Każda Pełnia to również żywe spotkanie Słońca i Księżyca w dwóch znakach. W tym przypadku jest to właśnie spotkanie wodnego Raka i ziemskiego Koziorożca. Rak jest archetypem Matki, Uzdrowiciela, z kolei Koziorożec – Ojca i Pustelnika. Te dwie jakości mogą zaprowadzić nas w obszary związane z uzdrawianiem naszych korzeni, ale także otwarcia przestrzeni na spotkanie tego co żeńskie i męskie w każdym z nas. Koziorożec to żywioł Ziemi i jest on mistrzem dwóch światów: morza i kamienistych wzniesień. Bardzo dobrze radzi on sobie w trudnych warunkach, potrafi przetrwać dzięki swoim umiejętnościom poruszania się po najbardziej zdradliwych szczytach. W dążeniu do celu jest niezwyciężony. To również ostatnia Ziemia na kole zodiaku. Siłę znajduję w swojej wolności i to w jej świetle doświadcza esencji siebie. Żyje w zgodzie ze swoją prawdziwą naturą będąc symbolem zintegrowanej jednostki. Kiedy Koziorożec zanurza się w samotności, dopiero wtedy jest w stanie się dopełnić i zwrócić do świata zewnętrznego. Jest pustelnikiem, który podczas wiwisekcji wszelkich struktur osiąga największy wzrost.
Jakie cele sobie stawiasz? Dokąd zmierzasz?
Opozycje tych dwóch znaków rozpoznaje również w znanemu większości z nas micie o Prometeuszu. Był on tytanem, który przyniósł ludziom Ogień, za co spotkał go gniew Zeusa. Za karę został przywiązany do skały, a każdego dnia orzeł wyrywał mu wątrobę, która nocą się odradzała. Koziorożec jako symbol ambicji, dyscypliny, dążenia do swoich celów reprezentuje ten czas w naszym życiu, w którym rozwijamy swoje umiejętności. Tak, jak Prometeusz sięga po ogień bogów dla dobra ludzkości, tak my dążymy do realizacji poza narzuconym nam z góry normom. Z kolei Rak zabiera nas w świat emocji, wrażliwości, tęsknoty za bezpieczeństwem ogniska domowego. Ta troska manifestuje się w działaniach Prometeusza, który chciał wzbogacić życie ludzi. Ta droga nie zawsze jest łatwa i bezbolesna (odradzająca się wątroba) i może przynieść nam dużo bólu i rozczarowań. Dobrze, aby pamiętać, że sukces i dążenie do celu nie powinny przyćmić naszych więzów rodzinnych, empatii i dbania o te więzi. To opowieść o odnajdywaniu harmonii między empatią i troską, a zdobywaniem szczytów. Zdrowe stawianie granic może uchronić nas od powtarzającego się cyklu cierpienia.

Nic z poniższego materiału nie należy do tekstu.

(* ===== verification/Shm.v ===== *)
(** * linux-file-server: shared-memory statistics (linux-file-server/src/shm_ipc.c)

    Segments live in the system under a number; names point to them, and a mapping
    is the number of its segment, so that two mappings of one name share it.  The
    results of ftruncate and mmap are arguments.  Every counter function holds the
    segment's lock for its whole body, so a call is one step. *)

From S2P Require Import Prelude.

Module Shm.

Record shm_stats_t := ShmStats {
  client_count : Z; total_requests : Z;              (* int *)
  total_bytes_sent : Z; total_bytes_recv : Z         (* uint64_t *)
}.
Definition zeroed : shm_stats_t := ShmStats 0 0 0 0.
Record system := System { names : gmap (list byte) nat; segments : list shm_stats_t }.

(** [shm_open(name, O_CREAT | O_RDWR)]: the segment of that name, if need be a new one. *)
Definition open_create (n : list byte) : C system nat := λ s,
  match s.(names) !! n with
  | Some i => Ret (i, s)
  | None => let i := length s.(segments) in
            Ret (i, System (<[n := i]> s.(names)) (s.(segments) ++ [zeroed]))
  end.
Definition unlink (n : list byte) : C system unit := c_mod (λ s, System (delete n s.(names)) s.(segments)).
Definition get (i : nat) : C system shm_stats_t := λ s,
  match s.(segments) !! i with Some st => Ret (st, s) | None => UB end.
Definition set (i : nat) (st : shm_stats_t) : C system unit := c_mod (λ s, System s.(names) (<[i := st]> s.(segments))).

Definition shm_create (opened truncated mmapped : bool) (n : list byte) : C system (option nat) :=
  if negb opened then mret None else
  i ← open_create n;
  if negb truncated then unlink n;; mret None else
  if negb mmapped then unlink n;; mret None else
  set i zeroed;; mret (Some i).
Definition shm_open_existing (mmapped : bool) (n : list byte) : C system (option nat) :=
  s ← c_get;
  match s.(names) !! n with
  | Some i => mret (if mmapped then Some i else None)
  | None => mret None
  end.
Definition shm_cleanup (n : list byte) : C system unit := unlink n.

(** An [int] counter that leaves its range is undefined. *)
Definition int_add (z d : Z) : C system Z :=
  if (- 2 ^ 31 <=? z + d) && (z + d <? 2 ^ 31) then mret (z + d) else c_ub.
Definition shm_inc_clients (i : nat) : C system unit :=
  st ← get i; n ← int_add st.(client_count) 1;
  set i (ShmStats n st.(total_requests) st.(total_bytes_sent) st.(total_bytes_recv)).
Definition shm_dec_clients (i : nat) : C system unit :=
  st ← get i; n ← int_add st.(client_count) (-1);
  set i (ShmStats n st.(total_requests) st.(total_bytes_sent) st.(total_bytes_recv)).
Definition shm_add_bytes (i : nat) (sent recv : Z) : C system unit :=
  st ← get i;
  set i (ShmStats st.(client_count) st.(total_requests) (u64 (st.(total_bytes_sent) + sent))
           (u64 (st.(total_bytes_recv) + recv))).
Definition shm_inc_requests (i : nat) : C system unit :=
  st ← get i; n ← int_add st.(total_requests) 1;
  set i (ShmStats st.(client_count) n st.(total_bytes_sent) st.(total_bytes_recv)).
Definition shm_get_stats (i : nat) : C system shm_stats_t := get i.

End Shm.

W tym czasie mogą również wybrzmiewać różne, niewygodne tematy, związane z przemocą i nadużyciami. Koziorożec jest właśnie symbolem władzy w świecie, ale nie oznacza ona pieniędzy, czy spętania przez struktury ról publicznych. Koziorożec rozpędza się i swoimi rogami burzy znany nam “porządek”. Nadaje tej władzy zupełnie nowe znaczenie – jako symbolu wolności, mówienia swoim głosem, w zgodzie z istotą swojego istnienia. Z kolei Rak, niczym Matka, przyjmie Cię z tym wszystkim i otoczy opieką bezwarunkowej miłości. Być może w tym czasie czujesz napięcie, nie możesz spać, kumuluje się w Tobie pewien rodzaj energii. To, co możemy zrobić to poddać się wtedy temu, rozpaść się, dać runąć tym wszystkim strukturom, programom i przekonaniom, które często odbierały nam głos. Nie przypadkiem Pełnia ta zadziewa się właśnie w sezonie Raka, który nie pozwoli nam zostać bez solidnych fundamentów naszego wewnętrznego domu.
Czy jesteś blisko siebie?
W energii Pełni Księżyc będziemy odczuwać również trygonowy aspekt z Jowiszem w Byku, którego częstotliwości pomogą nam odczuwać głębiej nasz potencjał i energię do rozwijania skrzydeł. Rozpoznanie blasku w sobie może pomóc nam poddać się beztrosce i przypomnieniu, o wszystkich darach, jakie życie ma Ci do zaoferowania. Wystarczy je przyjąć. Jeśli pojawia się jakieś przekonanie, że na coś nie zasługujesz lub nie jest to możliwe do spełnienia, oddaj je do Ziemi. Rozpoznanie to pierwszy krok do uzdrowienia. Jeśli porzucisz “chcę” i wymienisz je na “tak już jest”, wspierająca energia Jowisza może pomóc stanąć Ci w swoim blasku i energii pełni swojego potencjału. Możesz tego dnia połączyć się z Jowiszem i intuicją (Księżyc) poprzez malowanie intuicyjne i pozwolić sobie na bycie artystą na płótnie swojego istnienia.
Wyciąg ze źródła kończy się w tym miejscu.